— TASK ITEM —
Look through the entries below and report every line that has "walk".

[Source data]
▬▬▬

(* ===== verification/Sets.v ===== *)
(** * Sets of strings

    src/pkg/internal/sets/string.go (generated from the template of Kubernetes): a set is a map
    to empty structs, and a loop over it takes its elements in any order ([MapRange]).
    Elsewhere in the library such a set is a [gset]; shown here: the operations are those of
    [gset] whatever the order, and [List] is sorted. *)

From stdpp Require Import sorting.
From S2P Require Import Prelude GoStr.
Local Open Scope stdpp_scope.

Abbreviation String := (gset string).

(** The order in which a loop meets the keys of a map. *)
Class MapRange := {
  range : String → list string;
  range_perm s : range s ≡ₚ elements s
}.

(** ** The operations

    [Insert] and [Delete] change the set that they are called on, and return it. *)
Definition Insert (s : String) (items : list string) : String := fold_left (λ s item, {[item]} ∪ s) items s.
Definition Delete (s : String) (items : list string) : String := fold_left (λ s item, s ∖ {[item]}) items s.
Definition NewString (items : list string) : String := Insert ∅ items.
(** [StringKeySet] of a map whose keys are met in the given order. *)
Definition StringKeySet (keys : list string) : String := fold_left (λ ret k, Insert ret [k]) keys ∅.

Definition Has (s : String) (item : string) : bool := bool_decide (item ∈ s).
Fixpoint HasAll (s : String) (items : list string) : bool :=
  match items with [] => true | item :: items => if negb (Has s item) then false else HasAll s items end.
Fixpoint HasAny (s : String) (items : list string) : bool :=
  match items with [] => false | item :: items => if Has s item then true else HasAny s items end.
Definition Len (s : String) : nat := size s.
Definition lessString (lhs rhs : string) : bool := String.ltb lhs rhs.

Section loops.
Context `{MapRange}.

Definition Difference (s s2 : String) : String :=
  fold_left (λ result key, if negb (Has s2 key) then Insert result [key] else result) (range s) (NewString []).
Definition Union (s1 s2 : String) : String :=
  fold_left (λ result key, Insert result [key]) (range s2)
    (fold_left (λ result key, Insert result [key]) (range s1) (NewString [])).
Definition Intersection (s1 s2 : String) : String :=
  let '(walk, other) := if Nat.ltb (Len s1) (Len s2) then (s1, s2) else (s2, s1) in
  fold_left (λ result key, if Has other key then Insert result [key] else result) (range walk) (NewString []).
Fixpoint all_in (s1 : String) (items : list string) : bool :=
  match items with [] => true | item :: items => if negb (Has s1 item) then false else all_in s1 items end.
Definition IsSuperset (s1 s2 : String) : bool := all_in s1 (range s2).
Definition Equal (s1 s2 : String) : bool := Nat.eqb (Len s1) (Len s2) && IsSuperset s1 s2.

Definition UnsortedList (s : String) : list string := range s.
(** [sort.Sort]: the order is total, so every way of sorting gives the same. *)
Definition List (s : String) : list string := merge_sort String.le (range s).

(** The first element that the loop meets, and the set without it. *)
Definition PopAny (s : String) : string * bool * String :=
  match range s with key :: _ => (key, true, Delete s [key]) | [] => ("", false, s) end.
End loops.

(** ** They are those of sets *)

Lemma Insert_spec s items : Insert s items = list_to_set items ∪ s.
Proof.
  unfold Insert. revert s. induction items as [|x items IH]; intros s; simpl; [set_solver|]. rewrite IH. set_solver.
Qed.
Lemma Delete_spec s items : Delete s items = s ∖ list_to_set items.
Proof.
  unfold Delete. revert s. induction items as [|x items IH]; intros s; simpl; [set_solver|]. rewrite IH. set_solver.
Qed.

Section facts.
Context `{MapRange}.
Implicit Types s : String.

Lemma elem_of_range s x : x ∈ range s ↔ x ∈ s.
Proof. by rewrite range_perm, elem_of_elements. Qed.

(** A loop that inserts the keys that pass a test. *)
Lemma fold_insert (f : string → bool) l s :
  fold_left (λ result key, if f key then Insert result [key] else result) l s = list_to_set (List.filter f l) ∪ s.
Proof.
  revert s. induction l as [|x l IH]; intros s; simpl; [set_solver|]. rewrite IH. destruct (f x); simpl; set_solver.
Qed.
Lemma fold_insert_all l s : fold_left (λ result key, Insert result [key]) l s = list_to_set l ∪ s.
Proof. revert s. induction l as [|x l IH]; intros s; simpl; [set_solver|]. rewrite IH. set_solver. Qed.

Lemma elem_of_filter_range (f : string → bool) s x :
  x ∈ (list_to_set (List.filter f (range s)) : gset string) ↔ x ∈ s ∧ f x = true.
Proof. by rewrite elem_of_list_to_set, list_elem_of_In, filter_In, <-list_elem_of_In, elem_of_range. Qed.

Lemma all_in_spec s l : all_in s l = bool_decide (list_to_set l ⊆ s).
Proof.
  induction l as [|x l IH]; simpl; [by rewrite bool_decide_eq_true_2 by set_solver|].
  unfold Has. rewrite IH. destruct (bool_decide_reflect (x ∈ s)) as [Hx|Hx]; simpl; [apply bool_decide_ext; set_solver|].
  by rewrite bool_decide_eq_false_2 by set_solver.
Qed.

(** The operations on sets of strings are those of finite sets, in whatever order a loop meets the
    elements; in particular the result does not depend on it. *)
Theorem set_operations s1 s2 items :
  Union s1 s2 = s1 ∪ s2 ∧ Intersection s1 s2 = s1 ∩ s2 ∧ Difference s1 s2 = s1 ∖ s2 ∧
  Insert s1 items = list_to_set items ∪ s1 ∧ Delete s1 items = s1 ∖ list_to_set items ∧
  IsSuperset s1 s2 = bool_decide (s2 ⊆ s1) ∧ Equal s1 s2 = bool_decide (s1 = s2) ∧
  HasAll s1 items = bool_decide (list_to_set items ⊆ s1) ∧ HasAny s1 items = negb (bool_decide (list_to_set items ## s1)).
Proof.
  assert (IsSuperset s1 s2 = bool_decide (s2 ⊆ s1)) as Hsup.
  { unfold IsSuperset. rewrite all_in_spec. apply bool_decide_ext. unfold subseteq, set_subseteq_instance.
    setoid_rewrite elem_of_list_to_set. by setoid_rewrite elem_of_range. }
  split_and!; [| | |apply Insert_spec|apply Delete_spec|done| | |].
  - unfold Union. rewrite !fold_insert_all. apply leibniz_equiv. intros x.
    rewrite !elem_of_union, !elem_of_list_to_set, !elem_of_range. set_solver.
  - unfold Intersection. destruct (Nat.ltb _ _); rewrite fold_insert; apply leibniz_equiv; intros x;
      rewrite elem_of_union, elem_of_filter_range; unfold Has; rewrite bool_decide_eq_true; set_solver.
  - unfold Difference. rewrite fold_insert. apply leibniz_equiv. intros x.
    rewrite elem_of_union, elem_of_filter_range, negb_true_iff. unfold Has. rewrite bool_decide_eq_false. set_solver.
  - unfold Equal. rewrite Hsup. unfold Len. case_bool_decide as Hs; simpl.
    + rewrite andb_true_r. case_bool_decide as He; [subst; apply Nat.eqb_refl|]. apply Nat.eqb_neq. intros Hl.
      apply He. symmetry. apply leibniz_equiv, set_subseteq_size_equiv; [done|lia].
    + rewrite andb_false_r, bool_decide_eq_false_2; [done|]. set_solver.
  - induction items as [|x items IH]; simpl; [by rewrite bool_decide_eq_true_2 by set_solver|].
    rewrite IH. unfold Has. destruct (bool_decide_reflect (x ∈ s1)) as [Hx|Hx]; simpl; [apply bool_decide_ext; set_solver|].
    by rewrite bool_decide_eq_false_2 by set_solver.
  - induction items as [|x items IH]; simpl; [by rewrite bool_decide_eq_true_2 by set_solver|].
    rewrite IH. unfold Has. destruct (bool_decide_reflect (x ∈ s1)) as [Hx|Hx]; simpl; [by rewrite bool_decide_eq_false_2 by set_solver|].
    f_equal. apply bool_decide_ext. set_solver.
Qed.

(** The list of a set is sorted, has each element once and nothing else, and is the same in
    whatever order a loop meets them; what is popped is an element, which is then gone,
    unless the set is empty. *)
Theorem List_sorted s :
  Sorted String.le (List s) ∧ NoDup (List s) ∧ (∀ x, x ∈ List s ↔ x ∈ s) ∧
  (∀ l, Sorted String.le l → l ≡ₚ range s → l = List s) ∧
  match PopAny s with
  | (key, true, rest) => key ∈ s ∧ rest = s ∖ {[key]}
  | (_, false, rest) => s = ∅ ∧ rest = s
  end.
Proof.
  unfold List. split_and!.
  - apply Sorted_merge_sort. apply _.
  - rewrite merge_sort_Permutation, range_perm. apply NoDup_elements.
  - intros x. by rewrite merge_sort_Permutation, elem_of_range.
  - intros l Hl Hp. apply (Sorted_unique String.le); [done|apply Sorted_merge_sort; apply _|].
    by rewrite merge_sort_Permutation.
  - unfold PopAny. destruct (range s) as [|key l] eqn:E.
    + split; [|done]. apply leibniz_equiv. intros x. rewrite <-elem_of_range, E. set_solver.
    + split; [rewrite <-elem_of_range, E; by left|]. rewrite Delete_spec. set_solver.
Qed.
End facts.

(** What [RequiredNodeImages] and the lists of clusters use: the set of a list, as a list. *)
Lemma List_NewString `{MapRange} l : List (NewString l) = merge_sort String.le (remove_dups l).
Proof.
  unfold List. apply (Sorted_unique String.le); [apply Sorted_merge_sort; apply _..|].
  rewrite !merge_sort_Permutation. apply NoDup_Permutation.
  - rewrite range_perm. apply NoDup_elements.
  - apply NoDup_remove_dups.
  - intros x. rewrite elem_of_range, elem_of_remove_dups. unfold NewString. rewrite Insert_spec. set_solver.
Qed.

Module SetDemo.
#[local] Instance backwards : MapRange := {| range s := reverse (elements s); range_perm s := reverse_Permutation _ |}.
Example set_listed : List (NewString ["b"; "a"; "b"]) = ["a"; "b"].
Proof. vm_compute. reflexivity. Qed.
End SetDemo.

▬▬▬

— WRITTEN SOLUTION —
  let '(walk, other) := if Nat.ltb (Len s1) (Len s2) then (s1, s2) else (s2, s1) in
  fold_left (λ result key, if Has other key then Insert result [key] else result) (range walk) (NewString []).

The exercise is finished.